(PROVIDED RECORDS)

Definition seen (e : Entry) : Entry := projected (negb (p_OmitBody p)) e.

Lemma seen_id e : ID (seen e) = ID e.
Proof. unfold seen, projected. by destruct (negb _). Qed.

Lemma seen_ts e : Ts (seen e) = Ts e.
Proof. unfold seen, projected. by destruct (negb _). Qed.

Lemma seen_ids (l : list Entry) : ID <$> (seen <$> l) = ID <$> l.
Proof. rewrite <- list_fmap_compose. apply list_fmap_ext. intros i e _. apply seen_id. Qed.

Lemma distinct_seen (l : list Entry) : distinct_ids l -> distinct_ids (seen <$> l).
Proof. unfold distinct_ids. by rewrite seen_ids. Qed.

Lemma seen_before asc a b :
  entryComesBefore asc (seen a) (seen b) = entryComesBefore asc a b.
Proof. unfold entryComesBefore. by rewrite !seen_ts, !seen_id. Qed.

(** Projection and sorting commute. *)
Lemma sort_seen asc (l : list Entry) :
  distinct_ids l -> sortEntriesByTs (seen <$> l) asc = seen <$> sortEntriesByTs l asc.
Proof.
  intros Hd. apply sort_unique; [by apply distinct_seen | | by rewrite sort_perm_id].
  apply (StronglySorted_fmap_in (not_after (entryComesBefore asc))); [| apply sort_sorted].
  intros x y _ _. unfold not_after. by rewrite seen_before.
Qed.

Lemma at_rows_keep P : at_rows es (keep es P (seqZ 0 (len es))) = filter (fun e => P e = true) es.
Proof.
  assert (forall l pre, es = pre ++ l ->
    at_rows es (keep es P (seqZ (len pre) (len l))) = filter (fun e => P e = true) l) as H.
  { induction l as [| e l IH]; intros pre E; [done |].
    rewrite len_cons, seqZ_cons by (len_pose; lia).
    replace (Z.pred (1 + len l)) with (len l) by lia. replace (Z.succ (len pre)) with (len (pre ++ [e]))
      by (rewrite len_app, len_cons, len_nil; lia).
    assert (es !! Z.to_nat (len pre) = Some e) as He.
    { rewrite E, to_nat_len, list_lookup_middle; done. }
    assert (row_sat es P (len pre) = P e) as Hsat by (unfold row_sat; by rewrite He).
    unfold keep. rewrite !filter_cons.
    fold (keep es P (seqZ (len (pre ++ [e])) (len l))).
    specialize (IH (pre ++ [e])). rewrite <- app_assoc in IH. specialize (IH E).
    destruct (P e) eqn:EP.
    - rewrite !decide_True by congruence. rewrite (at_rows_cons es _ _ e He). by f_equal.
    - rewrite !decide_False by congruence. exact IH. }
  apply (H es []). done.
Qed.

Definition candidate (e : Entry) : bool :=
  wants (p_Query p) (messageMatchesQuery (Message e) (p_Query p)) && columns_match now p e.

Lemma candidates_entries : at_rows es (candidates now p es) = filter (fun e => candidate e = true) es.
Proof. apply at_rows_keep. Qed.

Context (s t : Z).
Hypothesis Hs : p_Start p = Some s.
Hypothesis Ht : p_End p = Some t.

Lemma matches_candidate e :
  matchesParams e p = candidate e && matchesParams e (without_query p).
Proof.
  rewrite matchesParams_query. unfold candidate.
  rewrite !(matchesParams_columns now p e s t Hs Ht).
  by destruct (wants _ _), (columns_match now p e).
Qed.

Lemma post_match_free e : needsPostReadFilter p = false -> post_match p e = true.
Proof.
  unfold needsPostReadFilter, post_match, matchesMetadata, matchesExclude.
  intros [H1 H2]%orb_false_iff. apply negb_false_iff, bool_decide_eq_true in H1, H2.
  rewrite H1, H2. by rewrite bool_decide_eq_true_2, map_to_list_empty.
Qed.

(** A filter on the entry that does not need its body sees no difference. *)
Lemma matches_seen e :
  page_exact -> matchesParams (seen e) (without_query p) = matchesParams e (without_query p).
Proof.
  intros Hx. rewrite !(matchesParams_columns now p _ s t Hs Ht). unfold seen, projected.
  unfold page_exact in Hx. destruct (needsPostReadFilter p) eqn:Hp.
  - destruct Hx as [-> _]. done.
  - rewrite !post_match_free by done. destruct (negb (p_OmitBody p)); [done |]. reflexivity.
Qed.

Lemma matching_seen (l : list Entry) :
  page_exact -> matching (without_query p) (seen <$> l) = seen <$> matching (without_query p) l.
Proof.
  intros Hx. induction l as [| e l IH]; [done |]. rewrite fmap_cons. unfold matching in *.
  rewrite !filter_cons. rewrite matches_seen by done. case_decide; [| done]. by rewrite fmap_cons, IH.
Qed.

Lemma matching_candidates :
  matching (without_query p) (filter (fun e => candidate e = true) es) = matching p es.
Proof.
  unfold matching. rewrite list_filter_filter. apply list_filter_iff. intros e.
  rewrite matches_candidate, andb_true_iff. tauto.
Qed.

Hypothesis Hids : StronglySorted Z.lt (ID <$> es).

Lemma candidates_in : rows_in es (candidates now p es).
Proof. apply keep_in, rows_in_seq. Qed.

Lemma candidates_lt : StronglySorted Z.lt (candidates now p es).
Proof. apply StronglySorted_filter, seqZ_sorted. Qed.

Lemma distinct_matching : distinct_ids (matching p es).
Proof.
  apply (distinct_ids_submseteq _ es).
  - apply sublist_submseteq, sublist_filter.
  - apply lt_sorted_NoDup, Hids.
Qed.

Lemma candidates_fmap : entry_at es <$> candidates now p es = filter (fun e => candidate e = true) es.
Proof. rewrite <- candidates_entries. symmetry. apply at_rows_fmap, candidates_in. Qed.

(** Without a filter on the whole entry, what the columns let through matches. *)
Lemma candidates_match :
  needsPostReadFilter p = false -> page_exact -> filter (fun e => candidate e = true) es = matching p es.
Proof.
  intros Hp Hx. unfold page_exact in Hx. rewrite Hp in Hx. rewrite list.Forall_forall in Hx.
  apply filter_ext_bool. intros e He. rewrite matches_candidate.
  rewrite (matchesParams_columns now p e s t Hs Ht), (post_match_free e Hp).
  destruct (candidate e) eqn:Ec; [| done]. cbn [andb].
  apply andb_true_iff in Ec as [_ Ec]. by rewrite Ec, (Hx e He Ec).
Qed.

Lemma narrowed_page n :
  0 < n -> needsPostReadFilter p = false -> page_exact ->
  matching (without_query p)
    (seen <$> at_rows es (selectTopRows (Ts <$> es) (candidates now p es) (p_SortAsc p) n)) ≡ₚ
  take (Z.to_nat n) (sortEntriesByTs (seen <$> matching p es) (p_SortAsc p)).
Proof.
  intros Hn Hp Hx. rewrite matching_seen, sort_seen, <- fmap_take by (done || apply distinct_matching).
  apply fmap_Permutation. pose proof candidates_in as Hin. pose proof candidates_lt as Hlt.
  rewrite at_rows_fmap by (by apply selectTopRows_in).
  rewrite selectTopRows_lemma by done.
  assert (entry_at es <$> merge_sort Z.le (first_rows (Ts <$> es) (candidates now p es) (p_SortAsc p) n) ≡ₚ
    take (Z.to_nat n) (sortEntriesByTs (matching p es) (p_SortAsc p))) as Hperm.
  { rewrite merge_sort_Permutation. unfold first_rows. rewrite !fmap_take.
    rewrite (sorted_rows_entries es (p_SortAsc p) Hids) by done.
    rewrite candidates_fmap, candidates_match by done. done. }
  rewrite <- Hperm. unfold matching. rewrite filter_all; [done |].
  apply list.Forall_forall. intros e He. rewrite Hperm in He.
  apply elem_of_take in He as (i & He%list_elem_of_lookup_2 & _). rewrite sort_perm_id in He.
  apply list_elem_of_filter in He as [He _]. rewrite matches_candidate in He.
  by apply andb_true_iff in He as [_ He].
Qed.

(** Ties between timestamps fall as in the page when they are broken by row in
    the direction of the IDs, or do not occur. *)
Lemma ts_rows_sorted rows :
  StronglySorted Z.lt rows -> rows_in es rows -> p_SortAsc p = true \/ NoDup (Ts <$> es) ->
  entry_at es <$> merge_sort (not_after (ts_row_before (Ts <$> es) (p_SortAsc p))) rows =
    sortEntriesByTs (entry_at es <$> rows) (p_SortAsc p).
Proof.
  intros Hrs Hin Htie. symmetry. apply sort_unique; [by apply distinct_rows | |].
  - apply (StronglySorted_fmap_in (not_after (ts_row_before (Ts <$> es) (p_SortAsc p)))).
    + intros i j Hi Hj. rewrite merge_sort_Permutation in Hi, Hj.
      unfold rows_in in Hin. rewrite list.Forall_forall in Hin. apply Hin in Hi, Hj.
      unfold not_after, ts_row_before, entryComesBefore. rewrite !tsAt_entry by done.
      destruct (Z.eqb_spec (Ts (entry_at es j)) (Ts (entry_at es i))) as [E | E]; [| done].
      cbn [negb]. destruct Htie as [-> | Hnd].
      * rewrite !Z.ltb_ge. pose proof (sorted_ids_lt es Hids i j Hi Hj).
        destruct (decide (i = j)) as [-> |]; lia.
      * assert (Z.to_nat j = Z.to_nat i) as Eij.
        { apply (NoDup_lookup (Ts <$> es) _ _ (Ts (entry_at es j))); [done | |];
            rewrite list_lookup_fmap, entry_at_in by done; [done |]. by rewrite E. }
        assert (j = i) as -> by lia. intros _. apply Z.ltb_irrefl.
    + apply StronglySorted_merge_sort.
      * intros i j k. unfold not_after, ts_row_before.
        destruct (p_SortAsc p); zbool; try done; lia.
      * intros i j. unfold not_after, ts_row_before.
        destruct (p_SortAsc p); zbool; try tauto; lia.
  - by rewrite merge_sort_Permutation.
Qed.

Lemma filter_sorted_page q l asc :
  distinct_ids l -> matching q (sortEntriesByTs l asc) = sortEntriesByTs (matching q l) asc.
Proof.
  intros Hd. symmetry. unfold matching. apply sort_unique.
  - apply (distinct_ids_submseteq _ l); [| done]. apply sublist_submseteq, sublist_filter.
  - apply StronglySorted_filter, sort_sorted.
  - by rewrite sort_perm_id.
Qed.

Lemma seen_all (l : list Entry) : p_OmitBody p = false -> seen <$> l = l.
Proof. intros Ho. unfold seen. rewrite Ho. apply list_fmap_id. Qed.
(** The segment's directory holds the row groups [bs]. *)
Definition segment_holds (dirs : bytes -> Dir) (seg : LoadedSegment) (bs : list (list Entry)) : Prop :=
  exists meta, Meta seg = Some meta /\
    Forall2 (chunk_stored (DirName seg) (dirs (DirName seg))) (Chunks meta) bs.

Lemma search_chunks_ok now p dirPath d chunks bs cs acc :
  caches_ok cs -> Forall2 (chunk_stored dirPath d) chunks bs ->
  exists cs', caches_ok cs' /\
    search_chunks now cs dirPath d chunks p acc =
      (cs', Ok (acc ++ concat ((fun es => page_of es p (candidates now p es)) <$> bs))).
Proof.
  intros Hcs H. revert cs acc Hcs.
  induction H as [| cm es chunks bs (Hp & Hi & col & idx & Hcol & Hidx & Hh) H IH]; intros cs acc Hcs.
  { exists cs. split; [done |]. cbn. by rewrite app_nil_r. }
  cbn [search_chunks]. rewrite Hcol, Hidx.
  destruct (searchChunk_ok now cs _ _ es col idx p Hcs Hp Hi Hh) as (cs1 & Hcs1 & ->).
  destruct (IH cs1 (acc ++ page_of es p (candidates now p es)) Hcs1) as (cs2 & Hcs2 & ->).
  exists cs2. split; [done |]. cbn [fmap list_fmap concat]. by rewrite app_assoc.
Qed.

Lemma searchSegment_ok now p dirs seg bs cs :
  caches_ok cs -> segment_holds dirs seg bs ->
  exists cs', caches_ok cs' /\
    searchSegment now cs seg (dirs (DirName seg)) p =
      (cs', Ok (concat ((fun es => page_of es p (candidates now p es)) <$> bs))).
Proof.
  intros Hcs (meta & Hm & H). unfold searchSegment. rewrite Hm.
  by apply (search_chunks_ok now p _ _ _ bs cs []).
Qed.

(** ** Pages *)

Lemma matching_concat p (ls : list (list Entry)) : matching p (concat ls) = concat (matching p <$> ls).
Proof.
  induction ls as [| l ls IH]; [done |]. cbn [concat fmap list_fmap]. rewrite matching_app. by f_equal.
Qed.

Lemma fmap_concat {A B} (f : A -> B) (ls : list (list A)) : fmap (M := list) f (concat ls) = concat (fmap (M := list) (fmap (M := list) f) ls).
Proof. induction ls as [| l ls IH]; [done |]. cbn [concat]. rewrite fmap_app, IH. done. Qed.

Lemma distinct_concat (ls : list (list Entry)) l :
  distinct_ids (concat ls) -> l ∈ ls -> distinct_ids l.
Proof.
  intros Hd (l1 & l2 & ->)%list_elem_of_split. rewrite concat_app in Hd. cbn [concat] in Hd.
  apply (distinct_ids_submseteq _ (concat l1 ++ l ++ concat l2)); [| done].
  apply submseteq_inserts_l, submseteq_inserts_r. done.
Qed.

Section Page.
Context (now : Z) (p : SearchParams) (s t : Z).
Hypothesis Hs : p_Start p = Some s.
Hypothesis Ht : p_End p = Some t.
Hypothesis Hl : 0 < p_Offset p + p_Limit p.

#[local] Abbreviation n := (Z.to_nat (p_Offset p + p_Limit p)).

Lemma distinct_seen_matching l : distinct_ids l -> distinct_ids (seen p <$> matching p l).
Proof.
  intros Hd. apply distinct_seen. apply (distinct_ids_submseteq _ l); [| done].
  apply sublist_submseteq, sublist_filter.
Qed.

(** A segment's capped matches stand for its matching entries. *)
Lemma segment_source bs :
  distinct_ids (concat bs) -> Forall (fun es => StronglySorted Z.lt (ID <$> es)) bs ->
  Forall (page_exact now p) bs ->
  page_of_source (entryComesBefore (p_SortAsc p)) n (seen p <$> matching p (concat bs))
    (capEntriesByTs (concat ((fun es => page_of es p (candidates now p es)) <$> bs)) (p_SortAsc p)
       (p_Offset p + p_Limit p)).
Proof.
  intros Hd Hids Hx.
  assert (page_of_source (entryComesBefore (p_SortAsc p)) n (seen p <$> matching p (concat bs))
    (concat ((fun es => page_of es p (candidates now p es)) <$> bs))) as H.
  { rewrite matching_concat, fmap_concat. apply (page_source_concat (entryComesBefore (p_SortAsc p))).
    - rewrite <- fmap_concat, <- matching_concat. by apply distinct_seen_matching.
    - clear Hd. induction bs as [| es bs IH]; [constructor |].
      apply Forall_cons in Hids as [Hi Hids]. apply Forall_cons in Hx as [Hxe Hx].
      cbn [fmap list_fmap]. constructor; [by apply (page_of_ok now p es s t) | by apply IH]. }
  eapply page_source_trans; [exact H |]. apply page_source_cap; [done |].
  eapply distinct_ids_submseteq; [apply H | by apply distinct_seen_matching].
Qed.

(** The unsealed logs' heap stands for their matching entries. *)
Lemma wal_fold l acc k :
  (needsPostReadFilter p = true -> p_OmitBody p = false) ->
  foldl (wal_step p (p_Offset p + p_Limit p)) (acc, k) l =
    (foldl (top_step (entryComesBefore (p_SortAsc p)) n) acc (seen p <$> matching p l),
     k + len (matching p l)).
Proof.
  intros Ho. revert acc k. induction l as [| e l IH]; intros acc k.
  { change (len (matching p [])) with 0. by rewrite Z.add_0_r. }
  cbn [foldl]. unfold wal_step at 2, matching. rewrite filter_cons.
  destruct (matchesParams e p); [| apply IH]. cbn [fst snd]. rewrite IH. fold (matching p l).
  rewrite decide_True by done. rewrite len_cons, fmap_cons. cbn [foldl].
  f_equal; [| lia]. do 2 f_equal.
  assert ((if p_OmitBody p && negb (needsPostReadFilter p) then set Body [] e else e) = seen p e) as ->; [| done].
  unfold seen, projected. destruct (needsPostReadFilter p); [by rewrite Ho |].
  by destruct (p_OmitBody p).
Qed.


(** The segments in order. *)
Lemma segments_ok v segs groups cs acc total :
  caches_ok cs -> Forall2 (segment_holds (sv_dirs v)) segs groups ->
  exists cs' total', caches_ok cs' /\
    foldl (segment_page now p (p_Offset p + p_Limit p) v) (cs, acc, total) segs =
      (cs', acc ++ concat ((fun bs =>
         capEntriesByTs (concat ((fun es => page_of es p (candidates now p es)) <$> bs)) (p_SortAsc p)
           (p_Offset p + p_Limit p)) <$> groups), total').
Proof.
  intros Hcs H. revert cs acc total Hcs.
  induction H as [| seg bs segs groups Hseg H IH]; intros cs acc total Hcs.
  { exists cs, total. split; [done |]. cbn. by rewrite app_nil_r. }
  cbn [foldl]. unfold segment_page at 2.
  destruct (searchSegment_ok now p (sv_dirs v) seg bs cs Hcs Hseg) as (cs1 & Hcs1 & ->).
  match goal with |- context [foldl _ (cs1, ?a, ?t) segs] => destruct (IH cs1 a t Hcs1) as (cs2 & t' & Hcs2 & ->) end.
  exists cs2, t'. split; [done |]. cbn [fmap list_fmap concat]. by rewrite app_assoc.
Qed.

(End PROVIDED RECORDS)

DIRECTIONS
Lines with the string "dirPath": say how many appear in the entries above, giving the number alone.

SOLUTION FOR THIS TASK
3